Lancet Infect Dis | Associations of COVID-19 symptoms with omicron subvariants BA.2 and BA.5, host status, and clinical outcomes in Japan: a registry-based observational study
Associations of COVID-19 symptoms with omicron subvariants BA.2 and BA.5, host status, and clinical outcomes in Japan: a registry-based observational study
Sho Nakakubo*, Naoki Kishida*, Kenichi Okuda*, et al.
Lancet Infect Dis
DOI: 10.1016/S1473-3099(23)00271-2.
Summary
Background Previous SARS-CoV-2 infection and vaccination, coupled with the rapid evolution of SARS-CoV-2 variants, have modified COVID-19 clinical manifestations. We aimed to characterise the clinical symptoms of COVID-19 individuals in omicron BA.2 and BA.5 Japanese pandemic periods to identify omicron and subvariant associations between symptoms, immune status, and clinical outcomes.
Methods In this registry-based observational study, individuals registered in Sapporo's web-based COVID-19 information system entered 12 pre-selected symptoms, days since symptom onset, vaccination history, SARS-CoV-2 infection history, and background. Eligibility criteria included symptomatic individuals who tested positive for SARS-CoV-2 (PCR or antigen test), and individuals who were not tested for SARS-CoV-2 but developed new symptoms after a household member tested positive for SARS-CoV-2. Symptom prevalence, variables associated with symptoms, and symptoms associated with progression to severe disease were analysed.
Findings Data were collected and analysed between April 25 and Sept 25, 2022. For 157 861 omicron-infected symptomatic individuals, cough was the most common symptom (99 032 [62·7%] patients), followed by sore throat (95 838 [60·7%] patients), nasal discharge (69 968 [44·3%] patients), and fever (61 218 [38·8%] patients). Omicron BA.5 infection was associated with a higher prevalence of systemic symptoms than BA.2 in vaccinated and unvaccinated individuals (adjusted odds ratio [OR] for fever: 2·18 [95% CI 2·12-2·25]). Omicron breakthrough-infected individuals with three or more vaccinations or previous infection were less likely to exhibit systemic symptoms (fever 0·50 [0·49-0·51]), but more likely to exhibit upper respiratory symptoms (sore throat 1·33 [1·29-1·36]; nasal discharge 1·84 [1·80-1·89]). Infected older individuals (≥65 years) had lower odds for all symptoms. However, when symptoms were manifest, systemic symptoms were associated with increased odds for severe disease (dyspnoea 3·01 [1·84-4·91]; fever 2·93 [1·89-4·52]), whereas upper respiratory symptoms were associated with decreased odds (sore throat 0·38 [0·24-0·63]; nasal discharge 0·48 [0·28-0·81]).
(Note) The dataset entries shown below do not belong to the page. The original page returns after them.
(** Constants whose value is not one of their type, each accepted without a message.
    [const B: uint8 = 300] keeps 300, and [const C = 'a'*1000] is a character with the code
    97000.  [3.5i32] has type [int32] and a floating-point value.  [null] and [5uinf] have no
    type, so they may initialise a constant of any type.  A constant declared again keeps
    the value of its predecessor if its own initialiser has none, here 1/(1-1) after 3.5. *)
Lemma constDecl_departures :
  declares [constant "B" (Some "uint8") (ELit IntLit "300")] "B" =
    Some ([], Some ("uint8", Some (intVal 300))) ∧
  declares [constant "C" None (EBin BMul "*" (ELit CharLit "'a'") (ELit IntLit "1000"))] "C" =
    Some ([], Some ("char", Some (intVal 97000))) ∧
  declares [constant "F" None (ELit SuffixedFloatIntLit "3.5i32")] "F" =
    Some ([], Some ("int32", Some (floatVal threeHalves))) ∧
  declares [constant "N" (Some "string") (ELit NullLit "null")] "N" =
    Some ([], Some ("string", Some (intVal 0))) ∧
  declares [constant "U" (Some "bool") (ELit SuffixedIntLit "5uinf")] "U" =
    Some ([], Some ("bool", Some (intVal 5))) ∧
  declares [constant "A" None (ELit FloatLit "3.5");
            constant "A" None (EBin BMul "/" (ELit IntLit "1")
              (EParen (EBin BAddSub "-" (ELit IntLit "1") (ELit IntLit "1"))))] "A" =
    Some ([], Some ("int32", Some (floatVal threeHalves))).
Proof. repeat split; vm_compute; reflexivity. Qed.
Lemma works_registerModules root uses : ∀ h s, coherent h s →
  works h s (registerModules X root uses) (λ _ _, True).
Proof.
  induction uses as [|ids uses IH]; intros h s Hc; cbn [registerModules]; [by apply works_ret|].
  apply works_seq; [|auto]. apply works_if; [by apply works_ret|].
  apply works_seq; [outside|]. intros known s1 Hc1 _. apply works_if; [by apply works_ret|].
  apply works_seq; [apply works_if; [by apply works_ret|outside]|]. intros registered s2 Hc2 _.
  apply works_if; [by apply works_ret|]. apply works_seq; [outside|]. intros dirs s3 Hc3 _.
  by apply works_registerFrom.
Qed.

Lemma works_uses h s p : coherent h s → works h s (registerDocumentUses X p) (λ _ _, True).
Proof.
  intros Hc. apply works_get, works_try; [by apply works_registerModules|]. intros. by apply works_ret.
Qed.

Lemma works_publish h s uri source : coherent h s → pending_ok h s → parseable h uri source →
  printable (J := J) uri → succeeds h s (publishDiagnostics X uri source).
Proof. intros. apply works_publishAt; auto. Qed.

Lemma works_flushPending h s : coherent h s → pending_ok h s → succeeds h s (flushPendingDiagnostics X).
Proof.
  intros Hc Hp. apply works_flush; [done..|]. intros s' Hne Hnone Hc'.
  destruct (co_pending _ _ Hc Hp Hne). apply works_publish; [done| |done..].
  intros Hne'. by rewrite Hnone in Hne'.
Qed.

(** ** Handlers *)

(** [m] does not throw, answers the ids [l], and leaves caches that suit the editor [h']. *)
Definition serves (h' : Editor) (s : Server) (m : Srv unit) (l : list J) (stop : bool) : Prop :=
  steps s m (λ o s', o = Some tt ∧ coherent h' s' ∧ pending_ok h' s' ∧
    replies (sent_ s') = replies (sent_ s) ++ l ∧ shutdown_ s' = shutdown_ s || stop).
(** Writing a new key into any slot: what was there is gone, and the key is found if the slot
    is reached. *)
Lemma occupy_anywhere t s key : table_ok t → (s < Z.to_nat (cap t))%nat →
  (∀ s' k, occupied t s' k → key_value k ≠ key_value key) →
  ∃ t', occupy t (Z.of_nat s) (hash_fn key) key = Ret t' ∧ table_shape t' ∧ cap t' = cap t ∧
    (∀ s' k, occupied t' s' k ↔ (s' = s ∧ k = key) ∨ (s' ≠ s ∧ occupied t s' k)) ∧
    (∀ h, reaches t' h s ↔ reaches t h s).
Proof.
  intros Hok Hs Hno. unfold occupy.
  rewrite !arr_set_ok by (rewrite ?ok_len_states, ?ok_len_hashes, ?ok_len_keys; done).
  cbn [mbind outcome_bind]. eexists. split; [done|]. set (t' := set_field _ _).
  assert (Hocc : ∀ s' k, occupied t' s' k ↔ (s' = s ∧ k = key) ∨ (s' ≠ s ∧ occupied t s' k)).
  { intros s' k. unfold occupied. subst t'. simpl. destruct (decide (s' = s)) as [->|Hne].
    - rewrite !list_lookup_insert_eq by (rewrite ?ok_len_states, ?ok_len_keys; done). naive_solver.
    - rewrite !list_lookup_insert_ne by done. naive_solver. }
  destruct (Hok) as [H1 H2 H3 H4 H5 H6 H7 H8]. split_and!; [|done|done|].
  - split; [exact H1|subst t'; simpl; by rewrite length_insert..| |].
    + intros s' st'. subst t'. simpl. intros [(-> & <- & _)|[_ E]]%list_lookup_insert_Some; eauto.
    + intros s' k [[-> ->]|[Hne Hk]]%Hocc; subst t'; simpl.
      * by rewrite list_lookup_insert_eq by (rewrite H4; done).
      * rewrite list_lookup_insert_ne by done. by apply H6.
  - intros h. split.
    + intros (i & Hi & Hp & Hpath). exists i. split_and!; [done..|]. intros j Hj Hempty.
      change (slotAt t' h) with (slotAt t h) in *. change (cap t') with (cap t) in Hi. apply (Hpath j Hj). subst t'. simpl.
      rewrite list_lookup_insert_ne; [done|]. intros Heq. rewrite <-Hp in Heq.
      apply slotAt_inj in Heq; [lia|done|done|lia].
    + apply reaches_mono; [done|]. intros s' Hs'. subst t'. simpl. destruct (decide (s' = s)) as [->|Hne].
      * by rewrite list_lookup_insert_eq by (rewrite H2; done).
      * by rewrite list_lookup_insert_ne.
Qed.
End table.
(* ===== verification/Methods.v ===== *)
(** * Built-in methods and generic built-in types

    [types/MethodRegistry.cpp] and [types/ExtendedTypeRegistry.cpp]: the methods of the
    primitive types and of arrays, and the descriptors of [Vec], [Map], [Set] and [Task] with
    theirs.  A type in a signature is the name of a type or a placeholder such as [_self] and
    [_elem], which the caller of a look-up replaces. *)

From S2P Require Import Prelude.
From S2P Require Import CxxLib.
From S2P Require Import TypeInfo.

Record MethodDescriptor := {
  md_name : string;
  md_receiverKinds : list TypeKind;
  md_paramTypes : list string;
  md_returnType : string;
  md_requireSigned : bool;
  md_requireUnsigned : bool;
  md_requireNumeric : bool;
  md_isArrayMethod : bool;
  md_emitTag : string }.

#[export] Instance settable_MethodDescriptor : Settable MethodDescriptor := λ d,
  Build_MethodDescriptor (md_name d) (md_receiverKinds d) (md_paramTypes d) (md_returnType d)
    (md_requireSigned d) (md_requireUnsigned d) (md_requireNumeric d) (md_isArrayMethod d)
    (md_emitTag d).

#[export] Instance MethodDescriptor_eq_dec : EqDecision MethodDescriptor.
Proof. solve_decision. Defined.

(** A descriptor without constraints. *)
Definition md (name : string) (kinds : list TypeKind) (params : list string) (ret tag : string)
    : MethodDescriptor := {|
  md_name := name; md_receiverKinds := kinds; md_paramTypes := params; md_returnType := ret;
  md_requireSigned := false; md_requireUnsigned := false; md_requireNumeric := false;
  md_isArrayMethod := false; md_emitTag := tag |}.

Definition signed_only (d : MethodDescriptor) := d <| md_requireSigned := true |>.
Definition unsigned_only (d : MethodDescriptor) := d <| md_requireUnsigned := true |>.
Definition numeric_only (d : MethodDescriptor) := d <| md_requireNumeric := true |>.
Interpretation Host immunological status, omicron subvariant, and age were associated with a spectrum of COVID-19 symptoms and outcomes. BA.5 produced a higher systemic symptom prevalence than BA.2. Vaccination and previous infection reduced systemic symptom prevalence and improved outcomes but increased upper respiratory tract symptom prevalence. Systemic, but not upper respiratory, symptoms in older people heralded severe disease. Our findings could serve as a practical guide to use COVID-19 symptoms to appropriately modify health-care strategies and predict clinical outcomes for older patients with omicron infections.